* **Problem details**
Look below for the line that has "rewrite fill_lookup. replace". Set down the lines from there through the line that has "SP s <= a -> 0 <= n -> stk", exactly as written.

* **Provided records**
(* ===== verification/Stack.v ===== *)
(** * Stack manipulation routines ([stack.c])

    The stack pointer and the local base, typed stores and loads in the stack,
    block moves, pops and pushes; and the address-dependent operations of
    [mem.h]. *)
From Stdlib Require Import ZArith Lia Bool.
From stdpp Require Import base gmap list.
From S2P Require Import Prelude Machine Warn Mem Wp Data.

Section Stack.
Context {cfg : Config}.

(** [st_clear_area(from, to)]: from [from] down to [to], both included.  The
    index is unsigned: with [to = 0] the loop never ends. *)
Fixpoint st_clear_loop (i : nat) (a : Z) : M unit :=
  match i with
  | O => skip
  | S i' => st_undef a ;; st_clear_loop i' (a +p -1)
  end.
Definition st_clear_area (from to : Z) : M unit :=
  if to =? 0 then undef else st_clear_loop (Z.to_nat (from - to + 1)) from.

Definition realloc_stack (n : Z) : M unit :=
  modify (fun s => set_stack (set_alloc (malloc_size n) (stack s)) s).

(** [newSP(ap)]: check and adjust the stack pointer. *)
Definition newSP (ap : Z) : M unit :=
  let p := ap in
  lb ← gets LB;
  when (lb <? p) (wtrap WSPGTLB ESTACK) ;;
  when (negb (is_wordaligned p)) (wtrap WSPODD ESTACK) ;;
  sp ← gets SP;
  when (p <? sp)
    (hp ← gets HP;
     when (p <? hp) (wtrap WSPINHEAP ESTACK) ;;
     when (negb (maxstack =? 0))
       (when (u64 maxstack <? u64 (ML - p)) (warning WESTACK ;; trap ESTACK)) ;;
     sl ← gets SL;
     when (p <? sl)
       (let stacksize := allocfrac (s64 (u64 (ML + 1 - p))) in
        modify (set_SL (u64 (ML + 1 - stacksize))) ;;
        realloc_stack stacksize) ;;
     st_clear_area (sp +p -1) p) ;;
  modify (set_SP p).

(** The inline version of [st_clear_area] in [incSP]; counting down from a negative
    number it runs off the stack. *)
Fixpoint st_clear_up (n : nat) (p : Z) : M unit :=
  match n with
  | O => skip
  | S n' => st_undef p ;; st_clear_up n' (p +p 1)
  end.

Definition incSP (n : Z) : M unit :=
  sp ← gets SP; hp ← gets HP; sl ← gets SL;
  let p := sp +p - n in
  if (p <? hp) || negb (maxstack =? 0) || (p <? sl) then newSP p
  else modify (set_SP p) ;; (if n <? 0 then undef else st_clear_up (Z.to_nat n) p).

Definition decSP (n : Z) : M unit :=
  sp ← gets SP; lb ← gets LB;
  let p := sp +p n in
  if lb <? p then newSP p else modify (set_SP p).

(** [st_inc(n)] and [st_dec(n)] of [mem.h]. *)
Definition st_inc (n : Z) : M unit := sp ← gets SP; newSP (sp +p - n).
Definition st_dec (n : Z) : M unit := sp ← gets SP; newSP (sp +p n).

(** ** Stores *)
Fixpoint st_st_loop (i : nat) (addr l sh : Z) : M unit :=
  match i with
  | O => skip
  | S i' =>
      ch_st_prot addr ;;
      set_stack_loc addr (char l) ;;
      set_st_sh addr sh ;;
      st_st_loop i' (addr +p 1) (Z.shiftr l 8) sh
  end.

Definition st_stdp (addr ap : Z) : M unit :=
  ch_in_stack addr psize ;;
  ch_wordaligned addr ;;
  st_st_loop (Z.to_nat psize) addr ap SH_DATAP.

Definition st_stip (addr ap : Z) : M unit :=
  ch_in_stack addr psize ;;
  ch_wordaligned addr ;;
  st_st_loop (Z.to_nat psize) addr ap SH_INSP.

Definition st_stn (addr al n : Z) : M unit :=
  ch_in_stack addr n ;;
  ch_aligned addr n ;;
  st_st_loop (Z.to_nat n) addr al (sh_flags al n).

Definition st_stw (addr al : Z) : M unit :=
  ch_w_in_stack addr ;;
  ch_wordaligned addr ;;
  st_st_loop (Z.to_nat wsize) addr al (sh_flags al wsize).

(** ** Loads *)
Fixpoint st_bits_loop (n : nat) (addr or_bits and_bits : Z) : M (Z * Z) :=
  match n with
  | O => ret (or_bits, and_bits)
  | S n' =>
      x ← st_sh addr;
      st_bits_loop n' (addr +p 1) (Z.lor or_bits (s8 x)) (Z.land and_bits (s8 x))
  end.
Definition warn_stbits (addr n : Z) : M unit :=
  ob ← st_bits_loop (Z.to_nat n) addr 0 0xff;
  warn_bits ob.1 ob.2.

Definition st_lddp (addr : Z) : M Z :=
  ch_in_stack addr psize ;;
  ch_wordaligned addr ;;
  b ← is_st_set addr psize SH_DATAP;
  when (negb b) (warning WLDPEXP ;; warn_stbits addr psize) ;;
  p_in_stack addr.

Definition st_ldip (addr : Z) : M Z :=
  ch_in_stack addr psize ;;
  ch_wordaligned addr ;;
  b ← is_st_set addr psize SH_INSP;
  when (negb b) (warning WLIPEXP ;; warn_stbits addr psize) ;;
  p_in_stack addr.

Fixpoint st_ldu_loop (i : nat) (addr u : Z) : M Z :=
  match i with
  | O => ret u
  | S i' =>
      b ← stack_loc addr;
      st_ldu_loop i' (addr +p -1) (u64 (Z.lor (Z.shiftl u 8) b))
  end.
Fixpoint st_lds_loop (i : nat) (addr l : Z) : M Z :=
  match i with
  | O => ret l
  | S i' =>
      b ← stack_loc addr;
      st_lds_loop i' (addr +p -1) (s64 (Z.lor (Z.shiftl l 8) b))
  end.

Definition st_ldu (addr n : Z) : M Z :=
  ch_in_stack addr n ;;
  ch_aligned addr n ;;
  b ← is_st_set addr n SH_INT;
  when (negb b)
    (warning (if n =? 1 then WLCEXP else WLIEXP) ;; warn_stbits addr n) ;;
  st_ldu_loop (Z.to_nat n) (addr +p (n - 1)) 0.

Definition st_lduw (addr : Z) : M Z :=
  ch_w_in_stack addr ;;
  ch_wordaligned addr ;;
  b ← is_st_set addr wsize SH_INT;
  when (negb b) (warning WLIEXP ;; warn_stbits addr wsize) ;;
  st_ldu_loop (Z.to_nat wsize) (addr +p (wsize - 1)) 0.

Definition st_lds (addr n : Z) : M Z :=
  ch_in_stack addr n ;;
  ch_aligned addr n ;;
  b ← is_st_set addr n SH_INT;
  when (negb b)
    (warning (if n =? 1 then WLCEXP else WLIEXP) ;; warn_stbits addr n) ;;
  let addr := addr +p (n - 2) in
  l ← stack_loc (addr +p 1);
  st_lds_loop (Z.to_nat (n - 1)) addr (s8 l).

Definition st_ldsw (addr : Z) : M Z :=
  ch_w_in_stack addr ;;
  ch_wordaligned addr ;;
  b ← is_st_set addr wsize SH_INT;
  when (negb b) (warning WLIEXP ;; warn_stbits addr wsize) ;;
  let addr := addr +p (wsize - 2) in
  l ← stack_loc (addr +p 1);
  st_lds_loop (Z.to_nat (wsize - 1)) addr (s8 l).

(** ** The Return Status Block code test [is_LB] ([rsb.h]) and [newLB] *)
Definition RSBMASK := 0xfff0.
Definition RSBCODE := 0x2b90.
Definition RSB_STP := RSBCODE + 1.
Definition RSB_CAL := RSBCODE + 2.
Definition RSB_RTT := RSBCODE + 3.
Definition RSB_NRT := RSBCODE + 4.

Definition is_LB (p : Z) : M bool :=
  l ← st_lds (p +p rsb_rsbcode) wsize;
  ret (Z.land l RSBMASK =? RSBCODE).

Definition newLB (p : Z) : M unit :=
  b ← gets (in_stack p);
  when (negb b) (wtrap WLBOUT ESTACK) ;;
  when (negb (is_wordaligned p)) (wtrap WLBODD ESTACK) ;;
  b ← is_LB p;
  when (negb b) (wtrap WLBRSB ESTACK) ;;
  modify (set_LB p) ;;
  modify (fun s => set_AB (LB s +p rsbsize) s).

(** ** Moves *)
Fixpoint st_mvs_loop (i : nat) (s2 s1 : Z) : M unit :=
  match i with
  | O => skip
  | S i' =>
      ch_st_prot s2 ;;
      ch_st_prot s1 ;;
      b ← stack_loc s1; set_stack_loc s2 b ;;
      x ← st_sh s1; set_st_sh s2 (Z.ldiff x SH_PROT) ;;
      st_mvs_loop i' (s2 +p 1) (s1 +p 1)
  end.
Definition st_mvs (s2 s1 n : Z) : M unit :=
  ch_in_stack s1 n ;;
  ch_wordaligned s1 ;;
  ch_in_stack s2 n ;;
  ch_wordaligned s2 ;;
  st_mvs_loop (Z.to_nat n) s2 s1.

Fixpoint st_mvd_loop (i : nat) (s d : Z) : M unit :=
  match i with
  | O => skip
  | S i' =>
      ch_st_prot s ;;
      b ← data_loc d; set_stack_loc s b ;;
      x ← dt_sh d; set_st_sh s (Z.ldiff x SH_PROT) ;;
      st_mvd_loop i' (s +p 1) (d +p 1)
  end.
Definition st_mvd (s d n : Z) : M unit :=
  ch_in_data d n ;;
  ch_wordaligned d ;;
  ch_in_stack s n ;;
  ch_wordaligned s ;;
  st_mvd_loop (Z.to_nat n) s d.

(** ** Pops *)
Definition dppop : M Z :=
  sp ← gets SP; p ← st_lddp sp; decSP psize ;; ret p.
Definition upop (n : Z) : M Z :=
  sp ← gets SP; l ← st_ldu sp n; decSP (Z.max n wsize) ;; ret l.
Definition uwpop : M Z :=
  sp ← gets SP; l ← st_lduw sp; decSP wsize ;; ret l.
Definition spop (n : Z) : M Z :=
  sp ← gets SP; l ← st_lds sp n; decSP (Z.max n wsize) ;; ret l.
Definition swpop : M Z :=
  sp ← gets SP; l ← st_ldsw sp; decSP wsize ;; ret l.
Definition pop_dt (d n : Z) : M unit :=
  if n <? wsize then l ← upop n; dt_stn d l n
  else sp ← gets SP; dt_mvs d sp n ;; decSP n.
Definition popw_dt (d : Z) : M unit :=
  sp ← gets SP; dt_mvs d sp wsize ;; decSP wsize.
Definition pop_st (d n : Z) : M unit :=
  if n <? wsize then l ← upop n; st_stn d l n
  else sp ← gets SP; st_mvs d sp n ;; decSP n.
Definition popw_st (d : Z) : M unit :=
  sp ← gets SP; st_mvs d sp wsize ;; decSP wsize.
(** Pop a word, independently of its type. *)
Definition wpop : M Z :=
  sp ← gets SP; l ← w_in_stack sp; decSP wsize ;; ret l.

(** ** Pushes *)
Definition dppush (p : Z) : M unit :=
  incSP psize ;; sp ← gets SP; st_stdp sp p.
Definition wpush (l : Z) : M unit :=
  incSP wsize ;; sp ← gets SP; st_stw sp l.
Definition npush (l n : Z) : M unit :=
  if n <=? wsize then
    incSP wsize ;;
    let l := if n =? 1 then Z.land l MASK1 else if n =? 2 then Z.land l MASK2 else l in
    sp ← gets SP; st_stw sp l
  else
    incSP n ;; sp ← gets SP; st_stn sp l n.
Definition push_dt (d n : Z) : M unit :=
  if n <? wsize then l ← dt_ldu d n; npush l n
  else incSP n ;; sp ← gets SP; st_mvd sp d n.
Definition pushw_dt (d : Z) : M unit :=
  incSP wsize ;; sp ← gets SP; st_mvd sp d wsize.
Definition push_st (d n : Z) : M unit :=
  if n <? wsize then l ← st_ldu d n; npush l n
  else incSP n ;; sp ← gets SP; st_mvs sp d n.
Definition pushw_st (d : Z) : M unit :=
  incSP wsize ;; sp ← gets SP; st_mvs sp d wsize.

(** ** Address-depending memory defines ([mem.h]) *)
Definition mem_lddp (a : Z) : M Z := b ← gets (in_stack a); if b : bool then st_lddp a else dt_lddp a.
Definition mem_ldip (a : Z) : M Z := b ← gets (in_stack a); if b : bool then st_ldip a else dt_ldip a.
Definition mem_ldu (a n : Z) : M Z := b ← gets (in_stack a); if b : bool then st_ldu a n else dt_ldu a n.
Definition mem_lds (a n : Z) : M Z := b ← gets (in_stack a); if b : bool then st_lds a n else dt_lds a n.
Definition push_m (a n : Z) : M unit := b ← gets (in_stack a); if b : bool then push_st a n else push_dt a n.
Definition pushw_m (a : Z) : M unit := b ← gets (in_stack a); if b : bool then pushw_st a else pushw_dt a.
Definition pop_m (a n : Z) : M unit := b ← gets (in_stack a); if b : bool then pop_st a n else pop_dt a n.
Definition popw_m (a : Z) : M unit := b ← gets (in_stack a); if b : bool then popw_st a else popw_dt a.

End Stack.

(** ** The stack pointer: specification, fast paths, invariant *)
Section StackPointer.
Context {cfg : Config} {ok : ConfigOk}.

(** [clear_stack p n s]: the shadow bytes of [p .. p+n-1] are undefined. *)
Definition clear_stack (p : Z) (n : nat) (s : state) : state :=
  set_stack (set_shad (fill (shad (stack s)) p UNDEFINED n) (stack s)) s.

Lemma st_clear_loop_run n : forall p s,
  1 <= p -> ML + 1 - alloc (stack s) <= p -> p + Z.of_nat n <= ML + 1 ->
  st_clear_loop n (p + Z.of_nat n - 1) s = Ret tt (clear_stack p n s).
Proof.
  pose proof ML_range as HML.
  induction n as [|n IH]; intros p s Hp Hlo Hhi; cbn [st_clear_loop].
  - unfold clear_stack. by destruct s as [???????????????? [? ? ?] ??????????].
  - unfold bind, st_undef, set_st_sh, stack_valid.
    replace ((_ <=? _) && (_ <=? _)) with true by lia.
    rewrite padd_small by lia.
    replace (p + Z.of_nat (S n) - 1 + -1) with (p + Z.of_nat n - 1) by lia.
    rewrite IH by (cbn; lia). unfold clear_stack. cbn -[fill].
    rewrite fill_S_last. replace (p + Z.of_nat (S n) - 1) with (p + Z.of_nat n) by lia. done.
Qed.
Lemma wp_spop U n Q T s :
  pop_size n -> Inv s -> SP s + width n <= LB s ->
  (forall w, Q (stks s (SP s) n) (popped (width n) w s)) -> wp U (spop n) Q T s.
Proof.
  intros [Hn Hd] Hs Hle HQ. unfold spop. wregs.
  assert (n <= width n) by (unfold width; lia).
  apply wp_bind, wp_st_lds; [done|done|by eapply on_stack_SP|apply Hs|]. intros w.
  apply wp_bind, wp_popped; [done| |by apply width_aligned|done|by apply HQ].
  destruct Hn. unfold width. sizes; lia.
Qed.
Lemma wp_upop U n Q T s :
  pop_size n -> Inv s -> SP s + width n <= LB s ->
  (forall w, Q (stk s (SP s) n) (popped (width n) w s)) -> wp U (upop n) Q T s.
Proof.
  intros [Hn Hd] Hs Hle HQ. unfold upop. wregs.
  assert (n <= width n) by (unfold width; lia).
  apply wp_bind, wp_st_ldu; [done|done|by eapply on_stack_SP|apply Hs|]. intros w.
  apply wp_bind, wp_popped; [done| |by apply width_aligned|done|by apply HQ].
  destruct Hn. unfold width. sizes; lia.
Qed.
Lemma wsize_range : 0 <= wsize < 2 ^ 32.
Proof. sizes; lia. Qed.
Lemma psize_range : 0 <= psize < 2 ^ 32.
Proof. sizes; lia. Qed.
Lemma wp_swpop U Q T s :
  Inv s -> SP s + wsize <= LB s ->
  (forall w, Q (stks s (SP s) wsize) (popped wsize w s)) -> wp U swpop Q T s.
Proof.
  intros Hs Hle HQ. unfold swpop. wregs.
  apply wp_bind, wp_st_ldsw; [done|by eapply on_stack_SP|apply Hs|]. intros w.
  apply wp_bind, wp_popped; [done|apply wsize_range|apply wsize_mod|done|by apply HQ].
Qed.
Lemma wp_uwpop U Q T s :
  Inv s -> SP s + wsize <= LB s ->
  (forall w, Q (stk s (SP s) wsize) (popped wsize w s)) -> wp U uwpop Q T s.
Proof.
  intros Hs Hle HQ. unfold uwpop. wregs.
  apply wp_bind, wp_st_lduw; [done|by eapply on_stack_SP|apply Hs|]. intros w.
  apply wp_bind, wp_popped; [done|apply wsize_range|apply wsize_mod|done|by apply HQ].
Qed.
Lemma wp_wpop U Q T s :
  Inv s -> SP s + wsize <= LB s ->
  (forall w, Q (stks s (SP s) wsize) (popped wsize w s)) -> wp U wpop Q T s.
Proof.
  intros Hs Hle HQ. unfold wpop. wregs.
  apply wp_bind, wp_w_in_stack; [done|by eapply on_stack_SP|].
  apply wp_bind.
  rewrite <- (set_warn_id s).
  apply wp_popped; [done|apply wsize_range|apply wsize_mod|done|by apply HQ].
Qed.
Lemma wp_dppop U Q T s :
  Inv s -> SP s + psize <= LB s ->
  (forall w, Q (stk s (SP s) psize) (popped psize w s)) -> wp U dppop Q T s.
Proof.
  intros Hs Hle HQ. unfold dppop. wregs.
  apply wp_bind, wp_st_lddp; [done|by eapply on_stack_SP|apply Hs|]. intros w.
  apply wp_bind, wp_popped; [done|apply psize_range|apply psize_aligned|done|by apply HQ].
Qed.

(** ** Pushes *)

(** There is room for [n] more bytes. *)
Definition room (n : Z) (s : state) : Prop := has_room (SP s - n) s = true.

Lemma wp_incSP U n Q T s :
  Inv s -> 0 < n < 2 ^ 32 -> n mod wsize = 0 -> room n s ->
  Q tt (grow (SP s - n) s) -> wp U (incSP n) Q T s.
Proof.
  intros Hs Hn Hal Hr HQ. unfold room in Hr. pose proof ok_HB. pose proof (inv_HP s Hs).
  assert (HP s <= SP s - n) by (unfold has_room in Hr; lia).
  pose proof (inv_SP s Hs).
  unfold wp. rewrite incSP_newSP, newSP_spec by (done || lia). unfold newSP_result.
  replace (LB s <? SP s - n) with false by lia.
  assert ((SP s - n) mod wsize = 0) as ->.
  { rewrite Zminus_mod, (inv_SP_aligned s Hs), Hal. apply Z.mod_0_l. pose proof ok_wsize; lia. }
  replace (SP s <=? SP s - n) with false by lia.
  replace (SP s - n <? HP s) with false by lia. by rewrite Hr.
Qed.
Lemma incSP_no_room n s :
  Inv s -> 0 < n <= SP s -> n mod wsize = 0 -> ~ room n s ->
  exists w, incSP n s = Trap ESTACK (set_warn w s).
Proof.
  intros Hs Hn Hal Hr. unfold room in Hr. pose proof (inv_SP s Hs).
  rewrite incSP_newSP, newSP_spec by (done || lia). unfold newSP_result.
  replace (LB s <? SP s - n) with false by lia.
  assert ((SP s - n) mod wsize = 0) as ->.
  { rewrite Zminus_mod, (inv_SP_aligned s Hs), Hal. apply Z.mod_0_l. pose proof ok_wsize; lia. }
  replace (SP s <=? SP s - n) with false by lia.
  destruct (SP s - n <? HP s); [by eexists|]. destruct (has_room _ _); [done|by eexists].
Qed.

(** The state after a push of the [n] byte object [l] with shadow bytes [sh]. *)
Definition pushed (l sh n : Z) (s : state) : state := put_stk (SP s - n) l sh n (grow (SP s - n) s).

Lemma room_HP n s : room n s -> HP s <= SP s - n.
Proof. unfold room, has_room. lia. Qed.
Lemma Inv_put_stk a l sh n s : Inv s -> Inv (put_stk a l sh n s).
Proof. intros []. constructor; cbn; auto. by apply bytes_ok_stn. Qed.
Lemma sub_aligned s n : Inv s -> n mod wsize = 0 -> (SP s - n) mod wsize = 0.
Proof.
  intros Hs Hal. rewrite Zminus_mod, (inv_SP_aligned s Hs), Hal. apply Z.mod_0_l.
  pose proof ok_wsize; lia.
Qed.
Lemma Inv_grow_room n s : Inv s -> 0 < n -> n mod wsize = 0 -> room n s -> Inv (grow (SP s - n) s).
Proof.
  intros Hs Hn Hal Hr. pose proof (room_HP n s Hr).
  apply Inv_grow; [done|lia|by apply sub_aligned].
Qed.
Lemma Inv_pushed l sh n s :
  Inv s -> 0 < n -> n mod wsize = 0 -> room n s -> Inv (pushed l sh n s).
Proof. intros. by apply Inv_put_stk, Inv_grow_room. Qed.
Lemma SP_pushed l sh n s : SP (pushed l sh n s) = SP s - n.
Proof. done. Qed.
Lemma rest_pushed l sh n s : rest (pushed l sh n s) = rest s.
Proof. unfold pushed, grow, extend. by destruct (_ <? _). Qed.

(** The pushed object is on top; what was on the stack is unchanged. *)
Lemma stk_pushed_top l sh n s :
  0 <= n -> stk (pushed l sh n s) (SP s - n) n = l mod 2 ^ (8 * n).
Proof.
  intros Hn. unfold stk, pushed, put_stk. cbn. rewrite ldn_stn_eq. by rewrite Z2Nat.id.
Qed.
Lemma bytes_grow p s : bytes (stack (grow p s)) = bytes (stack s).
Proof. unfold grow, extend, clear_stack. by destruct (p <? SL s). Qed.
Lemma mget_pushed l sh n s a :
  SP s <= a -> 0 <= n -> mget (bytes (stack (pushed l sh n s))) a = mget (bytes (stack s)) a.
Proof.
  intros Ha Hn. unfold pushed, put_stk. cbn [stack set_stack bytes].
  rewrite stn_lookup_out by lia. by rewrite bytes_grow.
Qed.
Lemma mshad_pushed l sh n s a :
  SP s <= a -> 0 <= n -> mget (shad (stack (pushed l sh n s))) a = mget (shad (stack s)) a.
Proof.
  intros Ha Hn. unfold pushed, put_stk. cbn [stack set_stack shad].
  rewrite fill_lookup. replace (_ && _) with false by lia.
  unfold grow, extend, clear_stack. cbn -[fill]. rewrite fill_lookup.
  replace (_ && _) with false by lia. by destruct (SP s - n <? SL s).
Qed.
Lemma mshad_pushed_top l sh n s i :
  0 <= i < n -> mget (shad (stack (pushed l sh n s))) (SP s - n + i) = sh.
Proof.
  intros Hi. unfold pushed, put_stk. cbn [stack set_stack shad].
  rewrite fill_lookup. by replace (_ && _) with true by lia.
Qed.
Lemma stk_above s s' a n :
  (forall b, a <= b -> mget (bytes (stack s')) b = mget (bytes (stack s)) b) -> stk s' a n = stk s a n.
Proof. intros H. unfold stk. apply ldn_ext. intros i Hi. apply H. lia. Qed.
Lemma stk_pushed_above l sh n s a k :
  SP s <= a -> 0 <= n -> stk (pushed l sh n s) a k = stk s a k.
Proof. intros Ha Hn. apply stk_above. intros b Hb. apply mget_pushed; lia. Qed.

* **Exercise solution**
  rewrite fill_lookup. replace (_ && _) with false by lia.
  unfold grow, extend, clear_stack. cbn -[fill]. rewrite fill_lookup.
  replace (_ && _) with false by lia. by destruct (SP s - n <? SL s).
Qed.
Lemma mshad_pushed_top l sh n s i :
  0 <= i < n -> mget (shad (stack (pushed l sh n s))) (SP s - n + i) = sh.
Proof.
  intros Hi. unfold pushed, put_stk. cbn [stack set_stack shad].
  rewrite fill_lookup. by replace (_ && _) with true by lia.
Qed.
Lemma stk_above s s' a n :
  (forall b, a <= b -> mget (bytes (stack s')) b = mget (bytes (stack s)) b) -> stk s' a n = stk s a n.
Proof. intros H. unfold stk. apply ldn_ext. intros i Hi. apply H. lia. Qed.
Lemma stk_pushed_above l sh n s a k :
  SP s <= a -> 0 <= n -> stk (pushed l sh n s) a k = stk s a k.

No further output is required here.